§ Prompt
Starting at the first line of the data below, write out each line exactly until you reach the line containing "destruct (clampTrackCount_finite (orDefault", and include that line too.
The records section start
(** X13: a result of [createPlaylistFromInputs] comes after exactly one
    playlist creation, under the effective name, followed by exactly one
    batch holding the uris of all matched entries, 5 to 50 of them; every
    earlier call is a search or a generation.  When the build fails for lack
    of tracks, no playlist was created and nothing was added. *)
Theorem createPlaylistFromInputs_writes
    (inputs : PlaylistInputs) (env : World * list Call) :
  (forall r env',
      createPlaylistFromInputs inputs env = (Returned r, env') ->
      exists reads,
        snd env' =
        (snd env ++ reads ++
           [ CallSpotify (CreatePlaylist (effectiveName r) (truthy (in_isPublic inputs))
                            ("Generated from prompt: "
                               +:+ String.substring 0 250 (in_description inputs)));
             CallSpotify (AddItems (playlistId r) (List.map uri (pl_matched r))) ])%list
        /\ Forall readsOnly reads
        /\ effectiveName r = effectiveNameOf (in_folderName inputs) (in_playlistName inputs)
        /\ trackCountCreated r = Z.of_nat (length (pl_matched r))
        /\ 5 <= trackCountCreated r <= 50)
  /\ (forall achieved desired env',
         createPlaylistFromInputs inputs env = (Thrown (UnableToBuild achieved desired), env') ->
         exists reads, snd env' = (snd env ++ reads)%list /\ Forall readsOnly reads).
Proof.
  unfold createPlaylistFromInputs.
  destruct (clampTrackCount_finite (orDefault (in_trackCount inputs) (JNum (Fin 20))))
    as (count & -> & Hcount).
  simpl intValue.
  set (approved := orDefault (in_approvedTracks inputs) (JArr [])).
  destruct (seedsFor_readsOnly (in_description inputs) count approved env)
    as [(t1 & Ht1 & Hr1) _].
  split.
  - intros r env' Hrun.
    apply bind_Returned in Hrun as (seedCandidates & env1 & Hseeds & Hrun).
    apply bind_Returned in Hrun as (pool & env2 & Hpool & Hrun).
    rewrite Hseeds in Ht1. simpl in Ht1.
    destruct (buildMatchedTrackPool_readsOnly (in_description inputs) count seedCandidates env1)
      as [(t2 & Ht2 & Hr2) _].
    rewrite Hpool in Ht2. simpl in Ht2.
    assert (Hpos : 0 <= count) by lia.
    pose proof (buildMatchedTrackPool_length _ _ _ _ _ _ Hpos Hpool) as Hlen.
    unfold materialize in Hrun.
    apply bind_Returned in Hrun as (reply & env3 & Hcreate & Hrun).
    assert (Hlog3 : snd env3 =
                    (snd env2 ++
                       [CallSpotify
                          (CreatePlaylist
                             (effectiveNameOf (in_folderName inputs) (in_playlistName inputs))
                             (truthy (in_isPublic inputs))
                             ("Generated from prompt: "
                                +:+ String.substring 0 250 (in_description inputs)))])%list).
    { unfold callSpotify in Hcreate.
      destruct (spotifyRequest _ (fst env2)) as [x w]. now injection Hcreate as _ <-. }
    destruct reply as [items|created|]; try discriminate.
    apply bind_Returned in Hrun as (u & env4 & Hadd & Hret).
    injection Hret as <- <-. simpl.
    set (uris := List.map uri (res_matched pool)) in *.
    assert (Hn : (0 < length uris <= 100)%nat).
    { unfold uris. rewrite length_map. lia. }
    destruct uris as [|u0 more] eqn:Huris; [simpl in Hn; lia|].
    simpl in Hadd. unfold bind in Hadd.
    rewrite take_ge in Hadd by (simpl in *; lia).
    rewrite drop_ge in Hadd by (simpl in *; lia).
    destruct (callSpotify (AddItems (created_id created) (u0 :: more)) env3)
      as [[reply|e] env5] eqn:Hcall; [|discriminate].
    assert (Hlog5 : snd env5 =
                    (snd env3 ++ [CallSpotify (AddItems (created_id created) (u0 :: more))])%list).
    { unfold callSpotify in Hcall.
      destruct (spotifyRequest _ (fst env3)) as [x w]. now injection Hcall as _ <-. }
    assert (env4 = env5) as -> by (destruct more; simpl in Hadd; unfold ret in Hadd; congruence).
    exists (t1 ++ t2)%list. split; [|split; [|split; [|split]]].
    + rewrite Hlog5, Hlog3, Ht2, Ht1, <- !app_assoc. reflexivity.
    + apply Forall_app. now split.
    + reflexivity.
    + unfold uris in Huris. now rewrite <- Huris, length_map.
    + unfold uris in Huris. rewrite <- Huris, length_map. lia.
  - intros achieved desired env' Hrun.
    apply bind_Thrown in Hrun as [Hseeds|(seedCandidates & env1 & Hseeds & Hrun)].
    { rewrite Hseeds in Ht1. simpl in Ht1. eauto. }
    rewrite Hseeds in Ht1. simpl in Ht1.
    destruct (buildMatchedTrackPool_readsOnly (in_description inputs) count seedCandidates env1)
      as [(t2 & Ht2 & Hr2) _].
    apply bind_Thrown in Hrun as [Hpool|(pool & env2 & Hpool & Hrun)].
    { rewrite Hpool in Ht2. simpl in Ht2. exists (t1 ++ t2)%list.
      split; [now rewrite Ht2, Ht1, <- app_assoc|apply Forall_app; now split]. }
    exfalso. unfold materialize in Hrun.
    apply bind_Thrown in Hrun as [Hcreate|(reply & env3 & Hcreate & Hrun)].
    { unfold callSpotify in Hcreate.
      destruct (spotifyRequest _ (fst env2)) as [[f|x] w]; discriminate. }
    destruct reply as [items|created|]; try discriminate.
    apply bind_Thrown in Hrun as [Hadd|(u & env4 & _ & Hret)]; [|discriminate].
    now apply addInBatches_errors in Hadd.
Qed.

End Batches.

(** ** The two preview loops *)

Lemma previewBooks_push st m :
  previewBooks st -> uri m ∉ pv_usedUris st ->
  list_to_set (List.map uri (pv_matched st ++ [m])) = ({[ uri m ]} ∪ pv_usedUris st : gset string)
  /\ NoDup (List.map uri (pv_matched st ++ [m])).
Proof.
  intros [Hused Hnd] Hnew. rewrite (List.map_app uri). simpl. split.
  - rewrite list_to_set_app_L. simpl. rewrite Hused, union_empty_r_L. apply union_comm_L.
  - apply NoDup_snoc; [exact Hnd|].
    intros Hin. apply Hnew. rewrite Hused. apply elem_of_list_to_set.
    now apply list_elem_of_In.
Qed.

Section Previews.
Context {World : Type} `{Collaborators World} `{Runtime}.

Lemma previewCandidates_rows candidates : forall (st : PreviewState) env st' env',
  previewCandidates candidates st env = (Returned st', env') ->
  exists rows fresh,
    pv_rows st' = (pv_rows st ++ rows)%list
    /\ pv_matched st' = (pv_matched st ++ fresh)%list
    /\ List.map row_requested rows = candidates
    /\ pv_unmatched st' = (pv_unmatched st ++ List.map row_requested (missedRows rows))%list
    /\ sublist (List.map requested fresh) (List.map row_requested (matchedRows rows))
    /\ Forall rowConsistent rows
    /\ (previewBooks st -> previewBooks st').
Proof.
  induction candidates as [|c rest IH]; intros st env st' env'; simpl.
  - intros [= <- <-]. exists [], []. rewrite !app_nil_r.
    split_and!; auto.
  - intros Hrun. apply bind_Returned in Hrun as (st1 & env1 & Hone & Hrest).
    destruct (IH _ _ _ _ Hrest) as (rows & fresh & Hrows & Hm & Hreq & Hun & Hsub & Hcons & Hbooks).
    unfold previewCandidate in Hone.
    apply bind_Returned in Hone as (found & env0 & _ & Hret).
    destruct (withUri found) as [m|]; [case_bool_decide as Hu|];
      injection Hret as <- _; simpl in *.
    + eexists (_ :: rows), fresh. rewrite Hrows, Hm, Hun, <- !app_assoc. simpl.
      split_and!; try reflexivity.
      * now rewrite Hreq.
      * now apply sublist_cons.
      * constructor; [reflexivity|exact Hcons].
      * exact Hbooks.
    + eexists (_ :: rows), (_ :: fresh). rewrite Hrows, Hm, Hun, <- !app_assoc. simpl.
      split_and!; try reflexivity.
      * now rewrite Hreq.
      * now apply sublist_skip.
      * constructor; [reflexivity|exact Hcons].
      * intros Hb. apply Hbooks.
        destruct (previewBooks_push st
                    {| requested := c; matched := m_matchedName m; uri := m_uri m;
                       duplicated := false |} Hb Hu) as [Hset Hnd].
        split; simpl; [now rewrite Hset|exact Hnd].
    + eexists (_ :: rows), fresh. rewrite Hrows, Hm, Hun, <- !app_assoc. simpl.
      split_and!; try reflexivity.
      * now rewrite Hreq.
      * exact Hsub.
      * constructor; [reflexivity|exact Hcons].
      * exact Hbooks.
Qed.

(** X15: the preview loop writes one row per candidate, in order; the
    unmatched list is the candidates of the rows marked unmatched, the matched
    list holds distinct uris and is drawn, in order, from the rows marked
    matched (a candidate resolved to a uri already used has a matched row but
    no entry), and a row is marked matched exactly when it carries a name. *)
Theorem preview_accounting
    (candidates : list Candidate) (env : World * list Call)
    (st : PreviewState) (env' : World * list Call) :
  previewCandidates candidates emptyPreview env = (Returned st, env') ->
  List.map row_requested (pv_rows st) = candidates
  /\ pv_unmatched st = List.map row_requested (missedRows (pv_rows st))
  /\ sublist (List.map requested (pv_matched st))
             (List.map row_requested (matchedRows (pv_rows st)))
  /\ NoDup (List.map uri (pv_matched st))
  /\ Forall rowConsistent (pv_rows st).
Proof.
  intros Hrun.
  destruct (previewCandidates_rows _ _ _ _ _ Hrun)
    as (rows & fresh & Hrows & Hm & Hreq & Hun & Hsub & Hcons & Hbooks).
  simpl in *. subst rows fresh.
  destruct Hbooks as [_ Hnd]; [split; [reflexivity|constructor]|].
  auto.
Qed.

Lemma slackCandidates_rows candidates : forall (st : PreviewState) env st' env',
  slackCandidates candidates st env = (Returned st', env') ->
  exists rows fresh,
    pv_rows st' = (pv_rows st ++ rows)%list
    /\ pv_matched st' = (pv_matched st ++ fresh)%list
    /\ List.map row_requested rows = candidates
    /\ pv_unmatched st' = (pv_unmatched st ++ List.map row_requested (missedRows rows))%list
    /\ List.map requested fresh = List.map row_requested (matchedRows rows)
    /\ List.map (fun m => Some (matched m)) fresh = List.map row_matchedName (matchedRows rows)
    /\ Forall rowConsistent rows
    /\ (previewBooks st -> previewBooks st').
Proof.
  induction candidates as [|c rest IH]; intros st env st' env'; simpl.
  - intros [= <- <-]. exists [], []. rewrite !app_nil_r.
    split_and!; auto.
  - intros Hrun. apply bind_Returned in Hrun as (st1 & env1 & Hone & Hrest).
    destruct (IH _ _ _ _ Hrest)
      as (rows & fresh & Hrows & Hm & Hreq & Hun & Hsame & Hnames & Hcons & Hbooks).
    unfold slackCandidate in Hone.
    apply bind_Returned in Hone as (found & env0 & _ & Hret).
    destruct (withUri found) as [m|]; [case_bool_decide as Hu|];
      injection Hret as <- _; simpl in *.
    + eexists (_ :: rows), fresh. rewrite Hrows, Hm, Hun, <- !app_assoc. simpl.
      split_and!; try reflexivity; try assumption.
      * now rewrite Hreq.
      * constructor; [reflexivity|exact Hcons].
    + eexists (_ :: rows), (_ :: fresh). rewrite Hrows, Hm, Hun, <- !app_assoc. simpl.
      split_and!; try reflexivity.
      * now rewrite Hreq.
      * now rewrite Hsame.
      * now rewrite Hnames.
      * constructor; [reflexivity|exact Hcons].
      * intros Hb. apply Hbooks.
        destruct (previewBooks_push st
                    {| requested := c; matched := m_matchedName m; uri := m_uri m;
                       duplicated := false |} Hb Hu) as [Hset Hnd].
        split; simpl; [now rewrite Hset|exact Hnd].
    + eexists (_ :: rows), fresh. rewrite Hrows, Hm, Hun, <- !app_assoc. simpl.
      split_and!; try reflexivity; try assumption.
      * now rewrite Hreq.
      * constructor; [reflexivity|exact Hcons].
Qed.

Lemma split_rows_length (rows : list PreviewRow) :
  (length (matchedRows rows) + length (missedRows rows) = length rows)%nat.
Proof.
  unfold matchedRows, missedRows.
  induction rows as [|row rows IH]; simpl; [reflexivity|].
  destruct (row_matched row); simpl; lia.
Qed.

(** X18: the loop of the Slack command splits the candidates in two: the
    matched entries are the rows marked matched, one for one, the unmatched
    list is the rows marked unmatched (a candidate resolved to a uri already
    used is among them), so the two lengths add up to the number of
    candidates; the matched uris are distinct. *)
Theorem slack_preview_partition
    (candidates : list Candidate) (env : World * list Call)
    (st : PreviewState) (env' : World * list Call) :
  slackCandidates candidates emptyPreview env = (Returned st, env') ->
  List.map row_requested (pv_rows st) = candidates
  /\ List.map requested (pv_matched st) = List.map row_requested (matchedRows (pv_rows st))
  /\ List.map (fun m => Some (matched m)) (pv_matched st)
     = List.map row_matchedName (matchedRows (pv_rows st))
  /\ pv_unmatched st = List.map row_requested (missedRows (pv_rows st))
  /\ (length (pv_matched st) + length (pv_unmatched st) = length candidates)%nat
  /\ NoDup (List.map uri (pv_matched st))
  /\ Forall rowConsistent (pv_rows st).
Proof.
  intros Hrun.
  destruct (slackCandidates_rows _ _ _ _ _ Hrun)
    as (rows & fresh & Hrows & Hm & Hreq & Hun & Hsame & Hnames & Hcons & Hbooks).
  simpl in *. subst rows fresh.
  destruct Hbooks as [_ Hnd]; [split; [reflexivity|constructor]|].
  split_and!; auto.
  rewrite <- Hreq, Hun, !length_map.
  rewrite <- (length_map requested), Hsame, length_map.
  apply split_rows_length.
Qed.

End Previews.

Section PreviewAndEngine.
Context {World : Type} `{Collaborators World} `{Runtime}.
The records section end
§ Task response
(** X13: a result of [createPlaylistFromInputs] comes after exactly one
    playlist creation, under the effective name, followed by exactly one
    batch holding the uris of all matched entries, 5 to 50 of them; every
    earlier call is a search or a generation.  When the build fails for lack
    of tracks, no playlist was created and nothing was added. *)
Theorem createPlaylistFromInputs_writes
    (inputs : PlaylistInputs) (env : World * list Call) :
  (forall r env',
      createPlaylistFromInputs inputs env = (Returned r, env') ->
      exists reads,
        snd env' =
        (snd env ++ reads ++
           [ CallSpotify (CreatePlaylist (effectiveName r) (truthy (in_isPublic inputs))
                            ("Generated from prompt: "
                               +:+ String.substring 0 250 (in_description inputs)));
             CallSpotify (AddItems (playlistId r) (List.map uri (pl_matched r))) ])%list
        /\ Forall readsOnly reads
        /\ effectiveName r = effectiveNameOf (in_folderName inputs) (in_playlistName inputs)
        /\ trackCountCreated r = Z.of_nat (length (pl_matched r))
        /\ 5 <= trackCountCreated r <= 50)
  /\ (forall achieved desired env',
         createPlaylistFromInputs inputs env = (Thrown (UnableToBuild achieved desired), env') ->
         exists reads, snd env' = (snd env ++ reads)%list /\ Forall readsOnly reads).
Proof.
  unfold createPlaylistFromInputs.
  destruct (clampTrackCount_finite (orDefault (in_trackCount inputs) (JNum (Fin 20))))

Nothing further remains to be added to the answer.